### The task
Please filter the data below down to the lines holding the string "handled".

### Provided material

##############################

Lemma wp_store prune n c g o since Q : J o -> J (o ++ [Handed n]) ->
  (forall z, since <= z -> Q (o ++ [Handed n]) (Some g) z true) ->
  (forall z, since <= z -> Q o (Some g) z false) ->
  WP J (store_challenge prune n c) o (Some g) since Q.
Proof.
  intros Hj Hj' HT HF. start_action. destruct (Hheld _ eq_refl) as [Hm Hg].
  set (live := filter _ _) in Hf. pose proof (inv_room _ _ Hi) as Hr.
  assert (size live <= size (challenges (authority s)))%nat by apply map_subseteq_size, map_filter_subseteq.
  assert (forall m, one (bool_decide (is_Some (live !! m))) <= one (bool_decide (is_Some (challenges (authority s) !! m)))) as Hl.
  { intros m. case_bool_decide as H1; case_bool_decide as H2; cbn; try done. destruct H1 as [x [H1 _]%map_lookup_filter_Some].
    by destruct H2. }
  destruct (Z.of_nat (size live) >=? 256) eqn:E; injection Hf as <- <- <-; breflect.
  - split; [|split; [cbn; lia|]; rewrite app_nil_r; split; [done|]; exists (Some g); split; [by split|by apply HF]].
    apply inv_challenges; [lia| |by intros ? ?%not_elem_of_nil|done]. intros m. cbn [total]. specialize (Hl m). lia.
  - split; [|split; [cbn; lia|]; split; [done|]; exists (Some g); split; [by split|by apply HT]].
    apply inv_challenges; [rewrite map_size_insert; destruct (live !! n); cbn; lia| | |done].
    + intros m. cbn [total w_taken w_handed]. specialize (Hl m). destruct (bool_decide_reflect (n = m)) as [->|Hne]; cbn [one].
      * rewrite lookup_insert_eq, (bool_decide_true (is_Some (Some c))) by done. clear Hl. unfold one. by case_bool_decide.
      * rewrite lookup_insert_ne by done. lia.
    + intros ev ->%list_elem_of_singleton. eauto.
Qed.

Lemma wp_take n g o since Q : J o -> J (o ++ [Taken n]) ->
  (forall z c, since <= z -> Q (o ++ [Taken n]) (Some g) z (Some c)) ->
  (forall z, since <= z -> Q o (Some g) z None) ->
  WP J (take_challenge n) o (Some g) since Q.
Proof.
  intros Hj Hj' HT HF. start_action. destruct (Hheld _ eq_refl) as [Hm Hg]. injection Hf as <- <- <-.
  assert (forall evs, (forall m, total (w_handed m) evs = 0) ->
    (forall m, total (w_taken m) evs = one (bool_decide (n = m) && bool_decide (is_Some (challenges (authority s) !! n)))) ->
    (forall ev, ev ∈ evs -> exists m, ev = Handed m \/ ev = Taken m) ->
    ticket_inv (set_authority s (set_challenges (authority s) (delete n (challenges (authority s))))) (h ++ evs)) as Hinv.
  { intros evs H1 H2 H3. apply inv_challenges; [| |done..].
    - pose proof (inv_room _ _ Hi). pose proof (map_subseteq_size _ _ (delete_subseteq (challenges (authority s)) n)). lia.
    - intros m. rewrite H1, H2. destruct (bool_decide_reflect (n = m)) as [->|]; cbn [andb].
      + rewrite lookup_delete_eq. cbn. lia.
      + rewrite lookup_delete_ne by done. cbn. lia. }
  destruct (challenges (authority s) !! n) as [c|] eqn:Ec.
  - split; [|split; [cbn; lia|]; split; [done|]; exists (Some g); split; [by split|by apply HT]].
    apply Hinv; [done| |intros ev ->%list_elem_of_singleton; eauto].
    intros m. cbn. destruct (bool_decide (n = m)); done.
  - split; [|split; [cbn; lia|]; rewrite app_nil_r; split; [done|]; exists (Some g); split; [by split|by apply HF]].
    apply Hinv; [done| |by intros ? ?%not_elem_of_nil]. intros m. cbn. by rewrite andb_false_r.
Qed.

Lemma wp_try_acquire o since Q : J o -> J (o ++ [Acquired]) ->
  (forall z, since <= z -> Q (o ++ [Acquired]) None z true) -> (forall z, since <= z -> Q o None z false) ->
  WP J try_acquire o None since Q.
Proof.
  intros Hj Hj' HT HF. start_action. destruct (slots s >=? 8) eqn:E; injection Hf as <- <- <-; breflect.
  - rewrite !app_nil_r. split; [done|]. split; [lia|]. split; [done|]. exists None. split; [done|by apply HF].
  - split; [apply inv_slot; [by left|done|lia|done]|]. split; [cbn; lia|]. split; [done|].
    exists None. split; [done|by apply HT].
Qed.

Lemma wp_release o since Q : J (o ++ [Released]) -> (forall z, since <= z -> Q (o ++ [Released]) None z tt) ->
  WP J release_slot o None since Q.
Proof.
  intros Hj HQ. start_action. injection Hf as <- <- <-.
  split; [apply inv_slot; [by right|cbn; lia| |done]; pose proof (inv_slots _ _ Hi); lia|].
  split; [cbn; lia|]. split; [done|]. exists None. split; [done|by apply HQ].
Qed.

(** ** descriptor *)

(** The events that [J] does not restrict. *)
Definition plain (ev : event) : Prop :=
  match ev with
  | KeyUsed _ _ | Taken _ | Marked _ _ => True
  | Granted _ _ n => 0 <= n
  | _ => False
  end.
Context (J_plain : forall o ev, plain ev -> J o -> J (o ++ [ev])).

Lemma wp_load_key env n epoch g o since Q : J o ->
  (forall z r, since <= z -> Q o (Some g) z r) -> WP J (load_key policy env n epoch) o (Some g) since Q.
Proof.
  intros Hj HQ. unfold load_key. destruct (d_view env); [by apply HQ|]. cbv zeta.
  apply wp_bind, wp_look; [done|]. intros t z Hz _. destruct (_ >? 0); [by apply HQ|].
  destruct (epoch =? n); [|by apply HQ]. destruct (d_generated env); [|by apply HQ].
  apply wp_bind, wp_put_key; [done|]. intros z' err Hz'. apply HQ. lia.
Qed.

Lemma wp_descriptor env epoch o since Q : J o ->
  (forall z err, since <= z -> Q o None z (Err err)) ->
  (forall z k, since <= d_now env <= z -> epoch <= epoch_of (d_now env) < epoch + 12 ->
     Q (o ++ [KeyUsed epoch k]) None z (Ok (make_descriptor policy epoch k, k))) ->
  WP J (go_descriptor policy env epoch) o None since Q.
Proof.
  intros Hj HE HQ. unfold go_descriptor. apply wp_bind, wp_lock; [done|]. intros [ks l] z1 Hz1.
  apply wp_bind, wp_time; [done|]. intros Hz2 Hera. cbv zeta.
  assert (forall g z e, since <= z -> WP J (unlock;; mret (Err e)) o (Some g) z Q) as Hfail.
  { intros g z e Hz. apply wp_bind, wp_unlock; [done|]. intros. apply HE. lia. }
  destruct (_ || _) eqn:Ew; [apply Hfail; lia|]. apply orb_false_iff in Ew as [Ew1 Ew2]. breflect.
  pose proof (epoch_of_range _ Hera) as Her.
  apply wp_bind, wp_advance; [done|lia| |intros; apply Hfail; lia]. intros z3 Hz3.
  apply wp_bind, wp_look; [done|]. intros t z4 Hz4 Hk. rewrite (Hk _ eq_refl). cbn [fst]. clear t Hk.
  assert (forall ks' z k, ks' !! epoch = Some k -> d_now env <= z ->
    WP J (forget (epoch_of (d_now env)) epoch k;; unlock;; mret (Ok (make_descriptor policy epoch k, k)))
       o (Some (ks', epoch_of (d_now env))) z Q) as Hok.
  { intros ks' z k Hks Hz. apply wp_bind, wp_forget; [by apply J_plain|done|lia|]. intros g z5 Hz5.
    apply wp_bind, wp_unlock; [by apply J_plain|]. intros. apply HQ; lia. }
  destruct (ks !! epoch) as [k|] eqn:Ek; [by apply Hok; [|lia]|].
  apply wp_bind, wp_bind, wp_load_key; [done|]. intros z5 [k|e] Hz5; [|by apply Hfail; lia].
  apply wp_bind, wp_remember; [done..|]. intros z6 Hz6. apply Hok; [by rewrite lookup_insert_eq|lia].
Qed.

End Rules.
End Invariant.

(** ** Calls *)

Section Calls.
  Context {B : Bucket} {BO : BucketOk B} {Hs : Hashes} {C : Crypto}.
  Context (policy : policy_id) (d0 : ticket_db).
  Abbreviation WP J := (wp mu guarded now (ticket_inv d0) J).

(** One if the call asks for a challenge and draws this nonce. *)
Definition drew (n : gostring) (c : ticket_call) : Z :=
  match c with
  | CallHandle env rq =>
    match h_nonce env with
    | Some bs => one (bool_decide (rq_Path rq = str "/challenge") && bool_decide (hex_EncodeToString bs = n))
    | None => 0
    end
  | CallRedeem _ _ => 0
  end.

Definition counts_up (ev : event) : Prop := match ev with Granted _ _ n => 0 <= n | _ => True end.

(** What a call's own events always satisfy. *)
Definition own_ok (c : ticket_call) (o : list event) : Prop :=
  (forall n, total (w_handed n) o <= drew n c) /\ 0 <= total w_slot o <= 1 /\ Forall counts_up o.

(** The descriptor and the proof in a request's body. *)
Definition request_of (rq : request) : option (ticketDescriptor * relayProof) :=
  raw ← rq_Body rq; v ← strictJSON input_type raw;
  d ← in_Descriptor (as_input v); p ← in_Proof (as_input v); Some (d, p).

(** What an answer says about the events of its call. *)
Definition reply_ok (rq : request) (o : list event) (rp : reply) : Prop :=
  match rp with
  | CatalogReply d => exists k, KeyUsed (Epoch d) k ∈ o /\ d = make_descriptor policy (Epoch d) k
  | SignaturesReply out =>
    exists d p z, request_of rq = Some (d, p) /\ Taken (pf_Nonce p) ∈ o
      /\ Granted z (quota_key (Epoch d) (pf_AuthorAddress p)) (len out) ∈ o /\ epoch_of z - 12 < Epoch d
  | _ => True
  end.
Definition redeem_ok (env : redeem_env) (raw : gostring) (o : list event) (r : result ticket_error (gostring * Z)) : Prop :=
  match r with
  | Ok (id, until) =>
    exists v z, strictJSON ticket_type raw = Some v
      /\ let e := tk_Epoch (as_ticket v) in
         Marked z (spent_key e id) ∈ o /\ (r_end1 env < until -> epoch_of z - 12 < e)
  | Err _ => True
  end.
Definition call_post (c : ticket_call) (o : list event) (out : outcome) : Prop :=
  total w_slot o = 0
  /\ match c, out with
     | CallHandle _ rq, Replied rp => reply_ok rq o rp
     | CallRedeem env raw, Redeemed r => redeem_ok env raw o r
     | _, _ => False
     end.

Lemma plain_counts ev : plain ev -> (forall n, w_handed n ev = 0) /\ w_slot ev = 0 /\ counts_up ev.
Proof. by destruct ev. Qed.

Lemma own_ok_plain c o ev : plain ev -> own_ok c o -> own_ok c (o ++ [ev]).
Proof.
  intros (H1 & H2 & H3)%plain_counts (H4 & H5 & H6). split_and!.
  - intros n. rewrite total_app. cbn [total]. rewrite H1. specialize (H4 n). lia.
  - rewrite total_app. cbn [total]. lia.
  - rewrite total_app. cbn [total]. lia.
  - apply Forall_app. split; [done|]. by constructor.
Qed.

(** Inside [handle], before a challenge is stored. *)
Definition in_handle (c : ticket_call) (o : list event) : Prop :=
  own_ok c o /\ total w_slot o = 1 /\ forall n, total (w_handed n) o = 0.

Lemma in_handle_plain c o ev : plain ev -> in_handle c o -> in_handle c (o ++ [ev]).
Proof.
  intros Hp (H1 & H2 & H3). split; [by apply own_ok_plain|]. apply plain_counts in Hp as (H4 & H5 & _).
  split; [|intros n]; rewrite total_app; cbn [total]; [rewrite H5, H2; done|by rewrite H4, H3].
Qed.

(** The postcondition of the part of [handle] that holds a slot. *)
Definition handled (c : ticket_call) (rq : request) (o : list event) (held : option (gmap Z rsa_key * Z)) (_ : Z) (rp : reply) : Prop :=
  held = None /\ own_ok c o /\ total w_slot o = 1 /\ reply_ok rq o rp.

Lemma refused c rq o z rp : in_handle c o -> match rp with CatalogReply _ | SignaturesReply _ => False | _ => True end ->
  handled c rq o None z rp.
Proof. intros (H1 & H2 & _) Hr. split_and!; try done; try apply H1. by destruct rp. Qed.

##############################

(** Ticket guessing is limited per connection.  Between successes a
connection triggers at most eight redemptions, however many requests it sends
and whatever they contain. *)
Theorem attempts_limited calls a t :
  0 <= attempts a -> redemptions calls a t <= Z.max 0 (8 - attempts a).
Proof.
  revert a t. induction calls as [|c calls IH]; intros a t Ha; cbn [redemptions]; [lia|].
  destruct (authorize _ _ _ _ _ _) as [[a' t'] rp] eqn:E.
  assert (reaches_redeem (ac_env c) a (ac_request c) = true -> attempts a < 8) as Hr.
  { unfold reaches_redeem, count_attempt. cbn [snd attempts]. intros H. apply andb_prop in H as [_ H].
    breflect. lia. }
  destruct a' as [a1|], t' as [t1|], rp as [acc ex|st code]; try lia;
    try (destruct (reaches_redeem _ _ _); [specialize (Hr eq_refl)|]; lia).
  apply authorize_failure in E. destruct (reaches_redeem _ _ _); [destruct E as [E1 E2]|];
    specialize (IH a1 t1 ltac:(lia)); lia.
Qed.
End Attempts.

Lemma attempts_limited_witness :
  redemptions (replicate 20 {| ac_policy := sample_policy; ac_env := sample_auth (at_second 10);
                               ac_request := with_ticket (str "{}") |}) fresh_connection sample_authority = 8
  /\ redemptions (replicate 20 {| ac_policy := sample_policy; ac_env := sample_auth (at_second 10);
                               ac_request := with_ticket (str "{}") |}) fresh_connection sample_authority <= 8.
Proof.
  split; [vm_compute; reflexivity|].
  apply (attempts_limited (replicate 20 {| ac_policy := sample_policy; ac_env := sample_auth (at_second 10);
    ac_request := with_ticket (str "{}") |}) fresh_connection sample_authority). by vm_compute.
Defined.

##############################

### Answer to the problem
Definition handled (c : ticket_call) (rq : request) (o : list event) (held : option (gmap Z rsa_key * Z)) (_ : Z) (rp : reply) : Prop :=
  handled c rq o None z rp.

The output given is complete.